• **PROBLEM REQUIREMENTS**:
Filter the data below for the string "needle" and copy each matching line.

• **RECORDS TO PROCESS**:
Content starts

(** * Topology builder of the generic heat pump model

    A shallow embedding of [models/heatpump.py], class [Heatpump]: the
    component factory ([generate_components]), the wiring algorithm
    ([generate_topology], [set_conn]) and the graph mutator
    ([delete_component]), followed by the properties of the
    specification that concern them.

    Python values are modelled as follows: an [int] is a [Z]; a [str] is a
    [string]; the two configuration dictionaries and the two tables
    ([self.components], [self.connections]) are finite maps ([gmap]); a
    raised exception is a constructor of [result] other than [Ok]. The
    TESPy classes ([Source], [Compressor], [Connection], [Network], ...)
    are not part of the repository: a component object is the pair of its
    class and the label it was constructed with, a connection object is the
    record of the five constructor arguments, and the network [self.nw] is
    the log of the calls made on it. Of what these classes check on their
    own, the checks that [set_conn] runs into are modelled: the constructor
    of [Connection] refuses to connect a component to itself and refuses a
    port name that the component class does not have, and
    [Network.add_conns] refuses a label that the network already holds.
    A dictionary is walked in the order of [map_to_list]; the source walks
    it in insertion order. The tables that the code computes do not depend
    on that order (the keys are sorted, or every entry is treated alike);
    the order of the lines that [delete_component] prints and of its
    [del_conns] calls does, and is stated up to permutation only. *)

From Stdlib Require Import ZArith String Ascii DecimalString DecimalZ.
From stdpp Require Import base list strings gmap sorting.

Local Open Scope Z_scope.

(** ** Python primitives used by the source *)

Module Py.

(** [f'{z}'] for an [int]: decimal digits, with a leading minus sign for a
    negative number. *)
Definition str (z : Z) : string := NilZero.string_of_int (Z.to_int z).

(** [needle in hay] for two strings: [needle] occurs at some position. *)
Fixpoint contains (needle hay : string) : bool :=
  String.prefix needle hay ||
  match hay with
  | EmptyString => false
  | String _ hay' => contains needle hay'
  end.

(** [s.split(sep)] for a one-character separator. *)
Fixpoint split (sep : ascii) (s : string) : list string :=
  match s with
  | EmptyString => [EmptyString]
  | String a s' =>
      if Ascii.eqb a sep then EmptyString :: split sep s'
      else match split sep s' with
           | w :: ws => String a w :: ws
           | [] => [String a EmptyString]
           end
  end.

(** [l[-1]] on a list of strings (never empty where the source uses it). *)
Definition last_item (l : list string) : string := default EmptyString (last l).

(** The order of [str] values: lexicographic on code points. *)
Definition str_ge (a b : string) : Prop := Is_true (String.leb b a).

#[global] Instance str_ge_dec a b : Decision (str_ge a b).
Proof. unfold str_ge. apply _. Defined.

(** [l.sort(reverse=True)] on a list of strings. *)
Definition sort_reverse (l : list string) : list string := merge_sort str_ge l.

(** [range(1, n + 1)]. *)
Definition range1 (n : Z) : list Z := seqZ 1 n.

(** Truth value of the loop variable [last_int_heatex] of the cold-side
    chain, which holds [''] ([None]) or an [int]: [not v]. *)
Definition not_ (v : option Z) : bool :=
  match v with
  | None => true
  | Some z => bool_decide (z = 0)
  end.

(** [f'{v}'] for that variable. *)
Definition fmt (v : option Z) : string :=
  match v with
  | None => EmptyString
  | Some z => str z
  end.

End Py.

(** ** Data model *)

(** The TESPy component classes the factory instantiates. *)
Inductive component_class :=
  | Source | Sink | Pump | HeatExchanger | Condenser
  | HeatExchangerSimple | Compressor | Valve | CycleCloser.

(** A component object: its class and the label passed to its constructor
    (read back as [component.label]). *)
Record Component := mkComponent {
  class_of : component_class;
  label : string
}.

(** [Connection(source, outlet, target, inlet, label=label)]. *)
Record Connection := mkConnection {
  source : Component;
  source_id : string;
  target : Component;
  target_id : string;
  conn_label : string
}.

#[global] Instance component_class_eq_dec : EqDecision component_class.
Proof. solve_decision. Defined.
#[global] Instance Component_eq_dec : EqDecision Component.
Proof. solve_decision. Defined.
#[global] Instance Connection_eq_dec : EqDecision Connection.
Proof. solve_decision. Defined.

(** A value of the [int_heatex] dictionary: a single integer or a list. *)
Inductive heatex_value :=
  | VInt (target_cycle : Z)
  | VList (target_cycles : list Z).

(** A value of the [intercooler] dictionary: [{'amount': _, 'type': _}]. *)
Record intercooler_value := mkIntercooler {
  amount : Z;
  type : string
}.

(** Calls made on the network object [self.nw]. *)
Inductive nw_call :=
  | add_conns (c : Connection)
  | del_conns (c : Connection).

(** The attributes of a [Heatpump] object that the topology code touches.
    ([fluids] and the unit keywords are only handed to [Network].) *)
Record Heatpump := mkHeatpump {
  nr_cycles : Z;
  int_heatex : gmap Z heatex_value;
  intercooler : gmap Z intercooler_value;
  components : gmap string Component;
  connections : gmap string Connection;
  nw : list nw_call
}.

(** What a [ValueError] of the two TESPy calls in [set_conn] is about: a
    port name that the component does not have, or a label that the
    network already holds. *)
Inductive value_error :=
  | invalid_outlet (outlet_id : string)
  | invalid_inlet (inlet_id : string)
  | duplicate_label (label_ : string).

(** Outcome of a method that can raise: a [KeyError] of a dictionary, a
    [ValueError] of TESPy, or the [TESPyConnectionError] for the component
    with the given label connected to itself. *)
Inductive result (A : Type) :=
  | Ok (a : A)
  | KeyError (key : string)
  | ValueError (e : value_error)
  | TESPyConnectionError (label_ : string).
Arguments Ok {A} a.
Arguments KeyError {A} key.
Arguments ValueError {A} e.
Arguments TESPyConnectionError {A} label_.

Content ends

• **EXPECTED ANSWER**:
(** [needle in hay] for two strings: [needle] occurs at some position. *)
Fixpoint contains (needle hay : string) : bool :=
  String.prefix needle hay ||
  | String _ hay' => contains needle hay'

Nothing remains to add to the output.